> WHAT YOU ARE ASKED TO DO:
Only the stretch of the listing below that runs from the line with "eapply lz_match; [exact" through the line with "ok_head : Z.of_nat" is to be printed, exactly and with both ends.
### DATA SHOWN ###
Definition edit_insert_unicode (eb : editor) (u : Z) : option editor :=
  insert_text (fun input pos => sbuf_insert_unicode_at input u pos) eb.

Definition edit_insert_char (eb : editor) (c : Z) : option editor :=
  eb ← insert_text (fun input pos => sbuf_insert_char_at input c pos) eb;
  eb ← edit_auto_brace eb c;
  if c =? 10 then editor_auto_indent eb [123] [125] else Some eb.

(** A key that is a character, or [None]. *)
Definition edit_insert_code (eb : editor) (c : Z) : option (option editor) :=
  match code_is_ascii_char c with
  | Some chr => Some <$> edit_insert_char eb chr
  | None =>
      match code_is_unicode c with
      | Some u => Some <$> edit_insert_unicode eb u
      | None => Some None
      end
  end.

(** ** History *)

(** The entry of the line that is edited is brought up to date. *)
Definition update_history (eb : editor) : option editor :=
  if ed_modified eb then
    '(_, h) ← history_update (ed_history eb) (sbuf_string (ed_input eb));
    Some (with_modified (with_history eb 0 h) false)
  else Some eb.

Definition edit_history_at (eb : editor) (ofs : Z) : option editor :=
  eb ← update_history eb;
  entry ← history_get (ed_history eb) (ed_history_idx eb + ofs);
  match entry with
  | None => Some eb
  | Some entry =>
      input ← sbuf_replace (ed_input eb) (Some entry);
      let eb := with_history (with_input eb input (ed_pos eb)) (ed_history_idx eb + ofs) (ed_history eb) in
      if 0 <? ofs then
        end_ ← sbuf_find_line_end (ed_input eb) 0; Some (with_pos eb (if end_ <? 0 then 0 else end_))
      else Some (with_pos eb (sbuf_len (ed_input eb)))
  end.

Definition edit_history_prev (eb : editor) : option editor := edit_history_at eb 1.
Definition edit_history_next (eb : editor) : option editor := edit_history_at eb (-1).

Definition edit_cursor_row_up (eb : editor) : option editor :=
  '(_, rc) ← edit_get_rowcol eb;
  if rc_row rc =? 0 then edit_history_prev eb else edit_set_pos_at_rowcol eb (rc_row rc - 1) (rc_col rc).
Definition edit_cursor_row_down (eb : editor) : option editor :=
  '(rows, rc) ← edit_get_rowcol eb;
  if rows <=? rc_row rc + 1 then edit_history_next eb else edit_set_pos_at_rowcol eb (rc_row rc + 1) (rc_col rc).

(** ** Searching the history *)

(** The state of a search, and the stack that undoes it step by step. *)
Record match_state := MatchState { m_hidx : Z; m_pos : Z; m_len : Z }.
Record hsearch := Hsearch { hs_state : match_state; hs_cinsert : bool }.

(** The letters of [initial], searched for one by one. *)
Fixpoint search_initial (fuel : nat) (h : history) (initial : bytes) (ipos : Z) (m : match_state) (hs : list hsearch) :
    option (match_state * list hsearch * Z) :=
  match fuel with
  | O => None
  | S fuel =>
      let len := Z.of_nat (length initial) in
      if ipos <? len then
        next ← str_next_ofs (Some (cstr initial)) len ipos;
        if next <? 0 then Some (m, hs, ipos)
        else
          let hs := Hsearch m true :: hs in
          found ← history_search h (m_hidx m) (take (Z.to_nat (ipos + next)) initial) true;
          let m := match found with Some (hidx, pos) => MatchState hidx pos (ipos + next) | None => m end in
          search_initial fuel h initial (ipos + next) m hs
      else Some (m, hs, ipos)
  end.

Definition start_search (eb : editor) (initial : option bytes) : option (editor * match_state * list hsearch) :=
  eb ← update_history eb;
  eb ← editor_undo_capture eb;
  let eb := with_disable_undo eb true in
  let m := MatchState 1 0 0 in
  match initial with
  | Some initial =>
      '(m, hs, ipos) ← search_initial (S (length initial)) (ed_history eb) initial 0 m [];
      input ← sbuf_replace (ed_input eb) (Some (cstr initial));
      Some (with_input eb input ipos, m, hs)
  | None => input ← sbuf_clear (ed_input eb); Some (with_input eb input 0, m, [])
  end.

(** One key of the search; the last component is false when the search ends. *)
Definition search_key (c : Z) (hentry : option bytes) (eb : editor) (m : match_state) (hs : list hsearch) :
    option (editor * match_state * list hsearch * bool) :=
  let text_search := fun eb from backward => s ← input_text eb; history_search (ed_history eb) from s backward in
  if (c =? KEY_ESC) || (c =? KEY_BELL) || (c =? KEY_CTRL_C) then
    eb ← editor_undo_restore (with_disable_undo eb false) false; Some (eb, m, hs, false)
  else if c =? KEY_ENTER then
    let eb := editor_undo_forget eb in
    input ← sbuf_replace (ed_input eb) hentry;
    let eb := with_modified (with_input eb input (sbuf_len input)) false in
    Some (with_history eb (m_hidx m) (ed_history eb), m, hs, false)
  else if (c =? KEY_BACKSP) || (c =? KEY_CTRL_Z) then
    match hs with
    | [] => Some (eb, m, hs, true)
    | h :: hs => eb ← (if hs_cinsert h then edit_backspace eb else Some eb); Some (eb, hs_state h, hs, true)
    end
  else if (c =? KEY_CTRL_R) || (c =? KEY_TAB) || (c =? KEY_UP) then
    found ← text_search eb (m_hidx m + 1) true;
    Some (match found with
          | Some (hidx, pos) => (eb, MatchState hidx pos (m_len m), Hsearch m false :: hs, true)
          | None => (eb, m, hs, true)
          end)
  else if (c =? KEY_CTRL_S) || (c =? KEY_SHIFT_TAB) || (c =? KEY_DOWN) then
    found ← text_search eb (m_hidx m - 1) false;
    Some (match found with
          | Some (hidx, pos) => (eb, MatchState hidx pos (m_len m), Hsearch m false :: hs, true)
          | None => (eb, m, hs, true)
          end)
  else if c =? KEY_F 1 then Some (eb, m, hs, true)
  else
    r ← edit_insert_code eb c;
    match r with
    | None => Some (eb, m, hs, true)
    | Some eb =>
        let hs := Hsearch m true :: hs in
        found ← text_search eb (m_hidx m) true;
        Some (eb, match found with Some (hidx, pos) => MatchState hidx pos (sbuf_len (ed_input eb)) | None => m end, hs, true)
    end.
End Editor.
Lemma resized_left bs t0 n rest t : left_to_read bs t0 n rest t -> left_to_read bs t0 n rest (snd (tty_term_resize_event t)).
Proof.
  intros (p & k & H & E & Hn & Hs). exists p, k. split_and!; [by apply resized_at|done|done|].
  etransitivity; [exact Hs|apply resized_settings].
Qed.

Lemma wp_modify f (Q : unit -> tty -> Prop) t : Q tt (f t) -> wp (modify f) Q t.
Proof. intros H. by exists tt, (f t). Qed.

(** A line that is typed, then Enter. *)
Lemma edit_keys_text sys bs t0 tf : (forall k x c timeout, bs !! k = Some x -> reply (sys k) c timeout = (true, x)) ->
  (forall k c timeout, bs !! k = None -> fst (reply (sys k) c timeout) = false) ->
  push_count t0 = 0 -> is_utf8 t0 = true -> forall fuel s t eb st,
  (length s < fuel)%nat -> left_to_read bs t0 3 (s ++ [13]) st -> bytes_ok s -> Forall plain s -> Forall not_brace s ->
  ~ spells_raw (s ++ [13]) -> ed_at eb t (Z.of_nat (length t)) ->
  wp (edit_keys sys tf env fuel eb) (fun '(c, eb') st' => c = KEY_ENTER /\ ed_at eb' (t ++ s) (Z.of_nat (length (t ++ s)))
    /\ ed_history eb' = ed_history eb /\ left_to_read bs t0 3 [] st') st.
Proof.
  intros Hserve Hsil H0 Hutf. induction fuel as [|fuel IH]; intros s t eb st Hf Hl Hb Hp Hnb Hraw He; [lia|]. cbn [edit_keys].
  apply wp_bind, wp_bind. destruct s as [|c s].
  { cbn [app] in Hl. eapply wp_mono; [apply (read_ascii_left sys bs Hserve t0 H0); [exact Hl|lia|done]|].
    intros [ok key] st' (-> & -> & H'%resized_left). apply wp_ret. cbn [negb]. apply wp_bind, wp_modify. change (modify_code 13) with KEY_ENTER.
    apply wp_bind. unfold edit_key. cbn [Z.eqb KEY_ENTER Pos.eqb]. rewrite one_line. cbn [negb andb].
    apply wp_bind. eapply wp_lift; [done|]. apply wp_ret, wp_ret. by rewrite app_nil_r. }
  pose proof Hp as [Hpc _]%Forall_cons_1. pose proof Hb as [Hbc _]%Forall_cons_1.
  assert (Hb' : bytes_ok ((c :: s) ++ [13])) by (apply Forall_app; split; [done|by apply Forall_singleton]).
  eapply wp_mono; [apply (read_key_left sys bs Hserve t0 H0 Hsil Hutf _ _ _ c (s ++ [13])); [exact Hl|exact Hb'| |done]|].
  { apply (Forall_app _ (c :: s)). split; [by apply plain_text|by apply Forall_singleton]. }
  intros [ok u] st' (-> & Hpu & Hu & n & E & H'%resized_left). apply wp_ret. cbn [negb]. apply wp_bind, wp_modify.
  destruct (decode_one ((c :: s) ++ [13]) Hb' ltac:(done)) as (u' & n' & E' & Hn & Hnl & _ & Hq). cbn [app] in E'. rewrite E in E'.
  injection E' as <- <-%Nat2Z.inj.
  assert (Hq' : take n ((c :: s) ++ [13]) = qutf8 u).
  { apply Hq. destruct (decide (n < 4)%nat); [by left|]. right. destruct (unicode_is_raw u) eqn:Er; [|done]. exfalso. apply Hraw.
    exists 0%nat, u. rewrite drop_0, Nat.sub_0_r. cbn [app]. rewrite E, Er. split; [|done]. do 2 f_equal. lia. }
  pose proof (decode_before_enter c s u n Hb Hpc Hpu Hu Hq' ltac:(lia) Hnl) as Hns. rewrite take_app_le in Hq' by done.
  destruct (edit_key_text sys tf fuel u eb t (Z.of_nat (length t)) He Hpu Hu) as (eb' & Ek & He' & Hh').
  { intros Ha. rewrite qutf8_ascii in Hq' by lia. destruct n; [lia|]. injection Hq' as -> _. by apply Forall_cons_1 in Hnb as [? _]. }
  { rewrite <- Hq'. apply Forall_take. by apply plain_text. }
  apply wp_bind. eexists (false, eb'), _. split; [apply Ek|]. rewrite ins_at_end in He'. rewrite <- Nat2Z.inj_add, <- length_app in He'.
  assert (Hlen : (length (drop n (c :: s)) < fuel)%nat) by (rewrite length_drop; cbn [length] in Hf |- *; lia).
  eapply wp_mono; [apply (IH (drop n (c :: s)) (t ++ qutf8 u) eb'); [exact Hlen| | | | | |exact He']|].
  - rewrite <- drop_app_le by done. exact H'.
  - by apply Forall_drop.
  - by apply Forall_drop.
  - by apply Forall_drop.
  - rewrite <- drop_app_le by done. by apply spells_drop.
  - intros [k eb''] st'' (-> & H'' & Hh'' & Hl''). rewrite <- app_assoc, <- Hq', take_drop in H''. split_and!; [done|done|congruence|done].
Qed.

(** ** The history of a line *)

Lemma remove_last_ok h es : hist_ok h es -> hist_ok (history_remove_last h) (take (length es - 1) es).
Proof.
  intros (Ht & Hc & Hel & junk & Hj). unfold history_remove_last, history_remove_last_n. cbn [Z.leb Z.compare].
  split; [by apply Forall_take|]. cbn. rewrite Hc. split; [rewrite length_take; destruct (Z.ltb_spec (Z.of_nat (length es)) 1); lia|].
  split; [done|]. rewrite Hj. exists (map (fun e => Some (cstr e)) (drop (length es - 1) es) ++ junk).
  by rewrite app_assoc, <- map_app, take_drop.
Qed.
(** A copy from what is already there. *)
Lemma lz_copy_take (data : bytes) pos off n :
  (0 < off <= pos)%nat -> (pos + n <= length data)%nat ->
  (forall k, (k < n)%nat -> data !! (pos - off + k)%nat = data !! (pos + k)%nat) ->
  lz_copy n off (take pos data) = take (pos + n) data.
Proof.
  intros Ho Hl. induction n as [|n IH]; intros Heq; [by rewrite Nat.add_0_r|].
  change (lz_copy (S n) off (take pos data)) with (lz_byte off (lz_copy n off (take pos data))).
  rewrite IH by (intros; try apply Heq; lia).
  unfold lz_byte. rewrite length_take, Nat.min_l by lia.
  destruct (lookup_lt_is_Some_2 data (pos + n) ltac:(lia)) as [x Hx].
  replace (pos + S n)%nat with (S (pos + n)) by lia. rewrite (take_S_r _ _ x Hx). do 2 f_equal.
  apply nth_lookup_Some. rewrite lookup_take_lt by lia. rewrite <- Hx, <- (Heq n) by lia. f_equal. lia.
Qed.

Lemma add_length_distance_ok (data : bytes) out pos len off :
  3 <= len <= 258 -> 1 <= off <= 32768 -> off <= pos -> pos + len <= Z.of_nat (length data) ->
  (forall k, 0 <= k < len -> at_ data (pos - off + k) = at_ data (pos + k)) ->
  exists syms, addLengthDistance out len off = Some (out ++ syms)
    /\ lz (take (Z.to_nat pos) data) syms (take (Z.to_nat (pos + len)) data).
Proof.
  intros Hlen Hoff Hpos Hend Heq. destruct codes_checked as [CL CD].
  destruct (code_check_spec _ _ _ (all_from_spec _ _ _ len CL ltac:(lia))) as (s & b & n & E1 & E2 & E3 & E4).
  destruct (code_check_spec _ _ _ (all_from_spec _ _ _ off CD ltac:(lia))) as (d & b' & m & F1 & F2 & F3 & F4).
  unfold addLengthDistance. rewrite E1. cbn [mbind option_bind]. rewrite E2. cbn [mbind option_bind]. rewrite F1. cbn [mbind option_bind].
  rewrite F2. cbn [mbind option_bind]. eexists. split; [done|]. unfold FIRST_LENGTH_CODE_INDEX.
  replace (Z.of_nat s + 257) with (Z.of_nat (257 + s)) by lia.
  eapply lz_match; [exact E3|exact E4|exact F3|exact F4|rewrite length_take; lia|].
  replace (b + (len - b)) with len by lia. replace (b' + (off - b')) with off by lia.
  rewrite lz_copy_take; [|lia|lia|].
  - replace (Z.to_nat pos + Z.to_nat len)%nat with (Z.to_nat (pos + len)) by lia. constructor.
  - intros k Hk. specialize (Heq (Z.of_nat k) ltac:(lia)). unfold at_ in Heq.
    rewrite !(proj2 (Z.ltb_ge _ 0)) in Heq by lia.
    replace (Z.to_nat (pos - off + Z.of_nat k)) with (Z.to_nat pos - Z.to_nat off + k)%nat in Heq by lia.
    by replace (Z.to_nat (pos + Z.of_nat k)) with (Z.to_nat pos + k)%nat in Heq by lia.
Qed.

(** ** The invariant of the chains *)

Section Chains.
Context (data : bytes) (ws : Z) (Hws : 0 < ws).

(** The last visited position that falls on the index [w], when [P] positions were visited. *)
Definition last_at (P w : Z) : Z := P - 1 - (P - 1 - w) mod ws.

Definition zero_run (p n : Z) : Prop := 0 <= n /\ forall k, 0 <= k < n -> at_ data (p + k) = Some 0.

(** A table of heads: unused, or a visited index. *)
Definition heads (P : Z) (t : list Z) : Prop := forall i x, at_ t i = Some x -> x = -1 \/ (0 <= x < ws /\ x < P).

(** A table of links: a visited index leads to a visited index, the others to themselves. *)
Definition links (P : Z) (t : list Z) : Prop :=
  Z.of_nat (length t) = ws
  /\ forall w c, at_ t w = Some c -> 0 <= c < ws /\ (w < P -> c < P) /\ (P <= w -> c = w).

Record hash_ok (P : Z) (h : Hash) : Prop := {
  ok_head : Z.of_nat (length (head h)) = HASH_NUM_VALUES /\ heads P (head h);
  ok_val : Z.of_nat (length (val h)) = ws;
  ok_chain : links P (chain h);
  ok_headz : Z.of_nat (length (headz h)) = MAX_SUPPORTED_DEFLATE_LENGTH + 1 /\ heads P (headz h);
  ok_chainz : links P (chainz h);
  ok_zeros : Z.of_nat (length (zeros h)) = ws
    /\ forall w, 0 <= w < ws -> w < P -> exists n, at_ (zeros h) w = Some (Some n) /\ zero_run (last_at P w) n
}.

Lemma heads_put P P' t i x t' :
  heads P t -> P <= P' -> 0 <= i < Z.of_nat (length t) -> (x = -1 \/ (0 <= x < ws /\ x < P')) -> put_at t i x = Some t' ->
  length t' = length t /\ heads P' t'.
Proof.
  intros Ht HP Hi Hx. rewrite put_at_ok by done. intros [= <-]. split; [apply length_insert|]. intros j y. rewrite at_insert by done.
  destruct (decide (i = j)); [intros [= <-]; done|]. intros Hy. destruct (Ht j y Hy) as [->|]; [by left|right; lia].
Qed.

(** The position [pos] is new, or the last one again. *)
Lemma links_visit P pos t hd :
  links P t -> 0 <= pos -> pos = P \/ pos = P - 1 -> (hd = -1 \/ (0 <= hd < ws /\ hd < P)) ->
  exists t', (if negb (hd =? -1) then put_at t (pos mod ws) hd else Some t) = Some t' /\ links (Z.max P (pos + 1)) t'.
Proof.
  intros [Hl Ht] Hp Hpp Hhd. pose proof (Z.mod_pos_bound pos ws Hws) as Hm.
  assert (Hsmall : P < ws -> pos mod ws = pos) by (intros; apply Z.mod_small; lia).
  assert (Hkeep : links (Z.max P (pos + 1)) t).
  { split; [done|]. intros w c Hc. destruct (Ht w c Hc) as (H1 & H2 & H3). pose proof (at_range _ _ _ Hc).
    split; [done|]. split; [|intros; apply H3; lia]. intros Hw. destruct (decide (w < P)); [specialize (H2 ltac:(lia)); lia|].
    rewrite (H3 ltac:(lia)). lia. }
  destruct (Z.eqb_spec hd (-1)) as [->|Hne]; cbn [negb]; [by exists t|].
  destruct Hhd as [->|Hhd]; [done|]. rewrite put_at_ok by lia. eexists. split; [done|].
  destruct Hkeep as [_ Hkeep]. split; [by rewrite length_insert|]. intros w c. rewrite at_insert by lia.
  destruct (decide (pos mod ws = w)) as [<-|]; [|apply Hkeep]. intros [= <-]. split; [lia|]. split; [lia|].
  intros Hge. exfalso. destruct (decide (P < ws)); [rewrite Hsmall in Hge by done; lia|lia].
Qed.

Lemma last_at_visit P pos w :
  0 <= pos -> pos = P \/ pos = P - 1 -> 0 <= w < ws ->
  last_at (Z.max P (pos + 1)) w = if decide (w = pos mod ws) then pos else last_at P w.
Proof.
  intros Hp Hpp Hw. unfold last_at. pose proof (Z.mod_pos_bound pos ws Hws). destruct (decide (w = pos mod ws)) as [->|Hne].
  - replace (Z.max P (pos + 1) - 1) with pos by lia.
    rewrite <- (Zminus_mod_idemp_l pos). rewrite Z.sub_diag, Z.mod_0_l by lia. lia.
  - destruct Hpp as [->| ->]; [|by replace (Z.max P (P - 1 + 1)) with P by lia].
    replace (Z.max P (P + 1) - 1) with P by lia. assert (Hnz : (P - w) mod ws <> 0).
    { intros H0. apply Hne. rewrite Z.mod_divide in H0 by lia. destruct H0 as [q Hq]. apply (Z.mod_unique_pos _ _ q); lia. }
    pose proof (Z.mod_pos_bound (P - w) ws Hws). assert (Hs : (P - 1 - w) mod ws = (P - w) mod ws - 1).
    { symmetry. apply (Z.mod_unique_pos _ _ ((P - w) / ws)); [lia|]. pose proof (Z.div_mod (P - w) ws). lia. }
    rewrite Hs. lia.
Qed.

(** Where a link leads back to. *)
Lemma offset_of pos w : 0 <= pos -> 0 <= w < ws -> w < pos + 1 ->
  let off := if w <=? pos mod ws then pos mod ws - w else pos mod ws - w + ws in
  0 <= off < ws /\ off <= pos /\ last_at (pos + 1) w = pos - off.
Proof.
  intros Hp Hw Hv. pose proof (Z.mod_pos_bound pos ws Hws). cbn.
  assert (Hoff : (pos - w) mod ws = if w <=? pos mod ws then pos mod ws - w else pos mod ws - w + ws).
  { rewrite <- Zminus_mod_idemp_l. destruct (Z.leb_spec w (pos mod ws)); [apply Z.mod_small; lia|].
    symmetry. apply (Z.mod_unique_pos _ _ (-1)); lia. }
  rewrite <- Hoff. pose proof (Z.mod_pos_bound (pos - w) ws Hws). split; [done|].
  assert ((pos - w) mod ws <= pos - w) by (apply Z.mod_le; lia). split; [lia|]. unfold last_at.
  replace (pos + 1 - 1) with pos by lia. done.
Qed.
###
> SOLUTION FOR THIS PROBLEM:
  eapply lz_match; [exact E3|exact E4|exact F3|exact F4|rewrite length_take; lia|].
  replace (b + (len - b)) with len by lia. replace (b' + (off - b')) with off by lia.
  rewrite lz_copy_take; [|lia|lia|].
  - replace (Z.to_nat pos + Z.to_nat len)%nat with (Z.to_nat (pos + len)) by lia. constructor.
  - intros k Hk. specialize (Heq (Z.of_nat k) ltac:(lia)). unfold at_ in Heq.
    rewrite !(proj2 (Z.ltb_ge _ 0)) in Heq by lia.
    replace (Z.to_nat (pos - off + Z.of_nat k)) with (Z.to_nat pos - Z.to_nat off + k)%nat in Heq by lia.
    by replace (Z.to_nat (pos + Z.of_nat k)) with (Z.to_nat pos + k)%nat in Heq by lia.
Qed.

(** ** The invariant of the chains *)

Section Chains.
Context (data : bytes) (ws : Z) (Hws : 0 < ws).

(** The last visited position that falls on the index [w], when [P] positions were visited. *)
Definition last_at (P w : Z) : Z := P - 1 - (P - 1 - w) mod ws.

Definition zero_run (p n : Z) : Prop := 0 <= n /\ forall k, 0 <= k < n -> at_ data (p + k) = Some 0.

(** A table of heads: unused, or a visited index. *)
Definition heads (P : Z) (t : list Z) : Prop := forall i x, at_ t i = Some x -> x = -1 \/ (0 <= x < ws /\ x < P).

(** A table of links: a visited index leads to a visited index, the others to themselves. *)
Definition links (P : Z) (t : list Z) : Prop :=
  Z.of_nat (length t) = ws
  /\ forall w c, at_ t w = Some c -> 0 <= c < ws /\ (w < P -> c < P) /\ (P <= w -> c = w).

Record hash_ok (P : Z) (h : Hash) : Prop := {
  ok_head : Z.of_nat (length (head h)) = HASH_NUM_VALUES /\ heads P (head h);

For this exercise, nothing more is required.